- **Data for the task**:
(** * Relational Memory Core (relational_rnn_general.py)

    A shallow embedding of [RelationalMemory] and the properties of its
    construction, memory seed, attention, gating and sequence driver.

    Conventions of the embedding.
    - A tensor of rank [n] is a list nested [n] times over the element
      type (row-major, as torch lays it out).  An axis of length 0 leaves
      no trace of the axes behind it, so wherever the source reads such an
      axis off the data ([memory.shape[1]], [inputs.shape[1]]) the model
      reads the first element and returns 0 when there is none.
    - The element type (torch's float32) is abstract: a carrier with the
      operations the source applies and no laws.  Everything proved below
      holds for every interpretation of those operations.
    - A raised exception is a value of [exn]; methods that can raise
      return a [result].  [ValueError] is raised by the module's own
      checks (and by a failed tuple unpacking), [RuntimeError] by torch
      when sizes do not fit, [IndexError] by indexing [shape] past the
      rank, [ZeroDivisionError] by [0 ** -0.5], [AssertionError] by a
      failed [assert].
    - The tensors of the computation are values, and a layer is its
      dimensions and the current values of its parameters.  What autograd
      records about a tensor appears only where [repackage_hidden] reads
      it ([tracked]). *)

From Stdlib Require Import String.
From Stdlib Require Import List ZArith Lia Bool Arith PeanoNat.
Import ListNotations.

Set Implicit Arguments.

(** ** Exceptions *)

Inductive exn : Type :=
| ValueError (msg : string)
| RuntimeError (msg : string)
| IndexError
| ZeroDivisionError
| AssertionError.

Inductive result (A : Type) : Type :=
| Ok (a : A)
| Raise (e : exn).

Arguments Ok {A} a.
Arguments Raise {A} e.

Definition bind {A B : Type} (c : result A) (k : A -> result B) : result B :=
  match c with
  | Ok a => k a
  | Raise e => Raise e
  end.

Declare Scope result_scope.
Delimit Scope result_scope with result.
Notation "x <- c ;; k" := (bind c (fun x => k))
  (at level 61, c at next level, right associativity) : result_scope.
Notation "' pat <- c ;; k" := (bind c (fun x => match x with pat => k end))
  (at level 61, pat pattern, c at next level, right associativity) : result_scope.
Open Scope result_scope.

Fixpoint mapM {A B : Type} (f : A -> result B) (l : list A) : result (list B) :=
  match l with
  | [] => Ok []
  | a :: l' => b <- f a ;; bs <- mapM f l' ;; Ok (b :: bs)
  end.

(** Pairwise combination of two lists of the same length; [e] is raised
    when the lengths differ. *)
Fixpoint zipM {A B C : Type} (e : exn) (f : A -> B -> result C)
         (l1 : list A) (l2 : list B) : result (list C) :=
  match l1, l2 with
  | [], [] => Ok []
  | a :: l1', b :: l2' => c <- f a b ;; cs <- zipM e f l1' l2' ;; Ok (c :: cs)
  | _, _ => Raise e
  end.

(** ** Elements *)

Class Scalar (F : Type) : Type := {
  s0 : F;                      (* 0. *)
  s1 : F;                      (* 1. *)
  sadd : F -> F -> F;
  ssub : F -> F -> F;
  smul : F -> F -> F;
  sdiv : F -> F -> F;
  ssqrt : F -> F;
  sexp : F -> F;
  stanh : F -> F;              (* torch.tanh *)
  ssigmoid : F -> F;           (* torch.sigmoid *)
  srelu : F -> F;              (* F.relu *)
  s_of_nat : nat -> F;
  s_eps : F;                   (* LayerNorm's eps, 1e-5 *)
  spow_neg_half : nat -> F     (* k ** -0.5 for k > 0 *)
}.

(** The free interpretation: an element is the expression that computes
    it.  It is the carrier of the concrete runs below. *)
Inductive term : Type :=
| TConst (z : Z)
| TEps
| TOfNat (n : nat)
| TPowNegHalf (n : nat)
| TAdd (a b : term)
| TSub (a b : term)
| TMul (a b : term)
| TDiv (a b : term)
| TSqrt (a : term)
| TExp (a : term)
| TTanh (a : term)
| TSigmoid (a : term)
| TRelu (a : term).

#[export] Instance term_Scalar : Scalar term := {
  s0 := TConst 0;
  s1 := TConst 1;
  sadd := TAdd;
  ssub := TSub;
  smul := TMul;
  sdiv := TDiv;
  ssqrt := TSqrt;
  sexp := TExp;
  stanh := TTanh;
  ssigmoid := TSigmoid;
  srelu := TRelu;
  s_of_nat := TOfNat;
  s_eps := TEps;
  spow_neg_half := TPowNegHalf
}.

(** ** Tensors *)

Fixpoint tensor (F : Type) (n : nat) : Type :=
  match n with
  | O => F
  | S n' => list (tensor F n')
  end.

(** A tensor of any rank; [ndim] is [len(t.shape)]. *)
Definition any_tensor (F : Type) : Type := { n : nat & tensor F n }.

Definition ndim {F : Type} (t : any_tensor F) : nat := projT1 t.

Definition of_rank {F : Type} (n : nat) (t : tensor F n) : any_tensor F :=
  existT _ n t.

(** All elements in storage order: the data of [t.view(-1)]. *)
Fixpoint flatten {F : Type} (n : nat) : tensor F n -> list F :=
  match n with
  | O => fun x => [x]
  | S n' => fun l => flat_map (flatten n') l
  end.

(** Shape tests on nested lists. *)
Definition shape1 {A : Type} (d0 : nat) (v : list A) : bool :=
  length v =? d0.

Definition shape2 {A : Type} (d0 d1 : nat) (m : list (list A)) : bool :=
  (length m =? d0) && forallb (shape1 d1) m.

Definition shape3 {A : Type} (d0 d1 d2 : nat) (t : list (list (list A))) : bool :=
  (length t =? d0) && forallb (shape2 d1 d2) t.


(** [t.shape[1]] and [t.shape[2]] of a rank-3 tensor. *)
Definition dim1 {A : Type} (t : list (list A)) : nat :=
  match t with
  | [] => 0
  | m :: _ => length m
  end.

Definition dim2 {A : Type} (t : list (list (list A))) : nat :=
  match t with
  | (r :: _) :: _ => length r
  | _ => 0
  end.

(** The fill value of an index past the end.  Tensors are rectangular, so
    no index used below falls there. *)
Definition default_tensor {F : Type} `{Scalar F} (n : nat) : tensor F n :=
  match n with
  | O => s0
  | S _ => []
  end.

(** ** List helpers *)

Fixpoint foldM {A B : Type} (f : A -> B -> result A) (a : A) (l : list B)
  : result A :=
  match l with
  | [] => Ok a
  | b :: l' => a' <- f a b ;; foldM f a' l'
  end.

Fixpoint mapi_from {A B : Type} (k : nat) (f : nat -> A -> B) (l : list A)
  : list B :=
  match l with
  | [] => []
  | a :: l' => f k a :: mapi_from (S k) f l'
  end.

Definition mapi {A B : Type} (f : nat -> A -> B) (l : list A) : list B :=
  mapi_from 0 f l.

Definition map2 {A B C : Type} (f : A -> B -> C) (l1 : list A) (l2 : list B)
  : list C :=
  map (fun p => f (fst p) (snd p)) (combine l1 l2).

(** [n] consecutive pieces of [k] elements. *)
Fixpoint chunks {A : Type} (k n : nat) (l : list A) : list (list A) :=
  match n with
  | O => []
  | S n' => firstn k l :: chunks k n' (skipn k l)
  end.

(** Exchange of the two outer axes of [m], whose inner axis has length [d]. *)
Definition transpose {A : Type} (dflt : A) (d : nat) (m : list (list A))
  : list (list A) :=
  map (fun j => map (fun row => nth j row dflt) m) (seq 0 d).

(** Python's [l[:-n]]; for [n = 0] this is [l[:0]], the empty list. *)
Definition slice_to_neg {A : Type} (n : nat) (l : list A) : list A :=
  if n =? 0 then [] else firstn (length l - n) l.

Definition map3 {A B : Type} (f : A -> B) : list (list (list A)) -> list (list (list B)) :=
  map (map (map f)).

Definition map4 {A B : Type} (f : A -> B)
  : list (list (list (list A))) -> list (list (list (list B))) :=
  map (map (map (map f))).

(** ** Broadcasting *)

Definition size_mismatch : exn :=
  RuntimeError "The size of tensor a must match the size of tensor b".
(** The scenario of the specification: ["Admin"] against the exempt entry
    ["admin"]. *)
Example admin_mixed_case_exempt (clks : list Clock) (st : store) :
  calls (with_exempt ["admin"] [] (with_minute 0 no_limits))
    (named_user "u1" "Admin") clks st
  = (map (fun _ => Ok tt) clks, st).
Proof. apply exempt_calls_all_allowed. reflexivity. Qed.

(** ** The pruned list *)

Lemma filter_within_lookback (v : Valves) (now : Z) (l : list Z) :
  match max_lookback v with
  | Some W => Forall (fun req => now - req < W)
                (List.filter (in_active_window v now) l)
  | None => List.filter (in_active_window v now) l = []
  end.
Proof.
  destruct (max_lookback v) as [W|] eqn:EW.
  - induction l as [|req l IH]; simpl; [constructor|].
    destruct (in_active_window v now req) eqn:E; [|exact IH].
    constructor; [|exact IH].
    destruct (in_active_window_max v _ _ E) as (W' & HW' & Hlt).
    congruence.
  - induction l as [|req l IH]; simpl; [reflexivity|].
    by rewrite (max_lookback_None v now req EW).
Qed.

(** C8.  When [prune_requests] has returned for a user id, every instant
    left in the list of that id is younger than the longest window of the
    active rules (60 s, 3600 s, or [sliding_window_minutes * 60] s);
    without an active rule the list is empty. *)
Theorem C8_pruned_within_lookback (v : Valves) (uid : pyval) (now : Z)
    (st st' : store) :
  prune_requests v uid now st = (Ok tt, st') ->
  match max_lookback v with
  | Some W => Forall (fun req => now - req < W) (history st' uid)
  | None => history st' uid = []
  end.
Proof.
  intros Hp. destruct (prune_requests_ok v _ _ _ _ Hp) as [-> _].
  apply filter_within_lookback.
Qed.

Lemma C8_pruned_within_lookback_witness :
  let v := with_sliding (Some 100) (Some 15)
             (with_hour 1000 (with_minute 10 no_limits)) in
  prune_requests v (PStr "u1") 4000 (one_history "u1" [0; 300; 3500; 3990])
  = (Ok tt, one_history "u1" [3500; 3990])
  /\ max_lookback v = Some 3600
  /\ Forall (fun req => 4000 - req < 3600)
       (history (one_history "u1" [3500; 3990]) (PStr "u1")).
Proof.
  intros v. split; [reflexivity|]. split; [reflexivity|].
  apply (C8_pruned_within_lookback v (PStr "u1") 4000
           (one_history "u1" [0; 300; 3500; 3990])).
  reflexivity.
Defined.

(** The list that [rate_limited] counts is that pruned list. *)
Lemma counted_within_lookback (v : Valves) (uid : pyval) (now : Z)
    (st st' : store) (b : bool) :
  rate_limited v uid now st = (Ok b, st') ->
  b = over_limit v now (history st' uid)
  /\ match max_lookback v with
     | Some W => Forall (fun req => now - req < W) (history st' uid)
     | None => history st' uid = []
     end.
Proof.
  intros H. destruct (rate_limited_ok v _ _ _ _ _ H) as [Hp ->].
  split; [reflexivity|].
  destruct (prune_requests_ok v _ _ _ _ Hp) as [-> _].
  apply filter_within_lookback.
Qed.

(** Pruning keeps what is inside an active window. *)
Lemma pruned_keeps_active (v : Valves) (uid : pyval) (now req : Z)
    (st st' : store) :
  prune_requests v uid now st = (Ok tt, st') ->
  In req (history st uid) -> in_active_window v now req = true ->
  In req (history st' uid).
Proof.
  intros Hp Hin Ha. destruct (prune_requests_ok v _ _ _ _ Hp) as [-> _].
  apply filter_In. by split.
Qed.

(** C9.  Pruning twice at the same instant is pruning once: the same
    outcome, the same stored history, hence the same count inside every
    window. *)
Theorem C9_prune_idempotent (v : Valves) (uid : pyval) (now : Z)
    (st : store) :
  (prune_requests v uid now ;;; prune_requests v uid now) st
  = prune_requests v uid now st
  /\ forall k w,
       count_within w now
         (history (snd ((prune_requests v uid now ;;;
                         prune_requests v uid now) st)) k)
       = count_within w now (history (snd (prune_requests v uid now st)) k).
Proof.
  assert (E : (prune_requests v uid now ;;; prune_requests v uid now) st
              = prune_requests v uid now st).
  { unfold bind, prune_requests.
    destruct (st !! uid) as [l|] eqn:El.
    - destruct (prune_list v now l) as [l'|e] eqn:Ep; [|reflexivity].
      rewrite lookup_insert_eq, (prune_list_idempotent v _ _ _ Ep).
      by rewrite insert_insert_eq.
    - by rewrite El. }
  split; [exact E|]. intros k w. by rewrite E.
Qed.

(** ** Roles other than ["user"] *)

(** C10.  For a user record whose ["role"] is absent or is not
    ["user"], [inlet] returns the body it was given and leaves
    [self.user_requests] as it was, whatever the valves, the clock and the
    history. *)
Theorem C10_other_roles_bypass {Body} (v : Valves) (body : Body) (u : dict)
    (clk : Clock) (st : store) :
  u !! "role" <> Some (PStr "user") ->
  inlet v body (Some u) clk st = (Ok body, st).
Proof.
  intros Hr. apply inlet_bypass. left.
  unfold role_is_user. apply bool_decide_eq_false.
  destruct (u !! "role") as [x|]; simpl; [congruence|discriminate].
Qed.

Lemma C10_other_roles_bypass_witness :
  roleless_user "u1" !! "role" <> Some (PStr "user")
  /\ inlet (with_minute 0 no_limits) tt (Some (roleless_user "u1"))
       (monday 5) (one_history "u1" [0; 1; 2])
     = (Ok tt, one_history "u1" [0; 1; 2]).
Proof.
  assert (H : roleless_user "u1" !! "role" <> Some (PStr "user"))
    by (vm_compute; discriminate).
  split; [exact H|].
  apply (C10_other_roles_bypass (with_minute 0 no_limits) tt
           (roleless_user "u1") (monday 5)).
  exact H.
Defined.

Example admin_role_bypasses :
  inlet (with_minute 0 no_limits) tt (Some (admin_user "u1")) (monday 5)
    (one_history "u1" [0; 1; 2])
  = (Ok tt, one_history "u1" [0; 1; 2]).
Proof. reflexivity. Qed.

(** ** A request that is let through *)

Lemma log_request_history (uid : pyval) (now : Z) (st : store) :
  history (snd (log_request uid now st)) uid
  = (history st uid ++ [now])%list.
Proof.
  unfold log_request, history. simpl.
  destruct (st !! uid) as [l|] eqn:El.
  - by rewrite lookup_insert_eq, El.
  - by rewrite !lookup_insert_eq.
Qed.

Lemma count_within_app_one (w now : Z) (l : list Z) (req : Z) :
  count_within w now (l ++ [req]) <= count_within w now l + 1.
Proof.
  unfold count_within. rewrite List.filter_app, length_app. simpl.
  destruct (now - req <? w); simpl; lia.
Qed.

Lemma over_limit_false (v : Valves) (now : Z) (l : list Z) :
  over_limit v now l = false ->
  (forall N, requests_per_minute v = Some N -> count_within 60 now l < N)
  /\ (forall N, requests_per_hour v = Some N -> count_within 3600 now l < N)
  /\ (forall N, sliding_window_limit v = Some N -> Z.of_nat (length l) < N).
Proof.
  unfold over_limit. intros H.
  repeat split; intros N HN; rewrite HN in H;
    repeat match type of H with
           | context [?a <=? ?b] => destruct (Z.leb_spec a b)
           | context [match ?o with Some _ => _ | None => _ end] => destruct o
           end; try discriminate; lia.
Qed.

(** * Further properties of the filter *)

(** ** One call, step by step *)

(** A call under enforcement: prune, test, then refuse or record. *)
Lemma inlet_enforced_run {Body} (v : Valves) (body : Body) (u : dict)
    (clk : Clock) (st : store) :
  role_is_user u = true -> is_exempt v (Some u) = false ->
  applies_today v clk = true ->
  inlet v body (Some u) clk st
  = match prune_requests v (user_id_of u) (time clk) st with
    | (Ok _, st1) =>
        if over_limit v (time clk) (history st1 (user_id_of u))
        then (Raise RateLimitExceeded, st1)
        else (Ok body,
              <[user_id_of u :=
                  (history st1 (user_id_of u) ++ [time clk])%list]> st1)
    | (Raise e, st1) => (Raise e, st1)
    end.
Proof.
  intros Hr He Ha. rewrite (inlet_enforced v body u clk st Hr He Ha).
  unfold bind, rate_limited, bind.
  destruct (prune_requests v (user_id_of u) (time clk) st) as [[[]|e] st1];
    [|reflexivity].
  unfold history at 1.
  destruct (over_limit v (time clk) (default [] (st1 !! user_id_of u)));
    [reflexivity|].
  by rewrite log_request_store.
Qed.

(** The three ways a call can go. *)
Lemma inlet_enforced_or_not {Body} (v : Valves) (body : Body) (u : dict)
    (clk : Clock) (st : store) :
  (role_is_user u = true /\ is_exempt v (Some u) = false
   /\ applies_today v clk = true)
  \/ inlet v body (Some u) clk st = (Ok body, st).
Proof.
  destruct (role_is_user u) eqn:Hr;
    [|right; apply inlet_bypass; by left].
  destruct (is_exempt v (Some u)) eqn:He;
    [right; apply inlet_bypass; by right; left|].
  destruct (applies_today v clk) eqn:Ha;
    [by left|right; apply inlet_bypass; by right; right].
Qed.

- **Task description**: For this exercise, please copy exactly the lines of the material above from its first line through the line where "- A tensor of" appears.

- **Solution to the exercise**:
(** * Relational Memory Core (relational_rnn_general.py)

    A shallow embedding of [RelationalMemory] and the properties of its
    construction, memory seed, attention, gating and sequence driver.

    Conventions of the embedding.
    - A tensor of rank [n] is a list nested [n] times over the element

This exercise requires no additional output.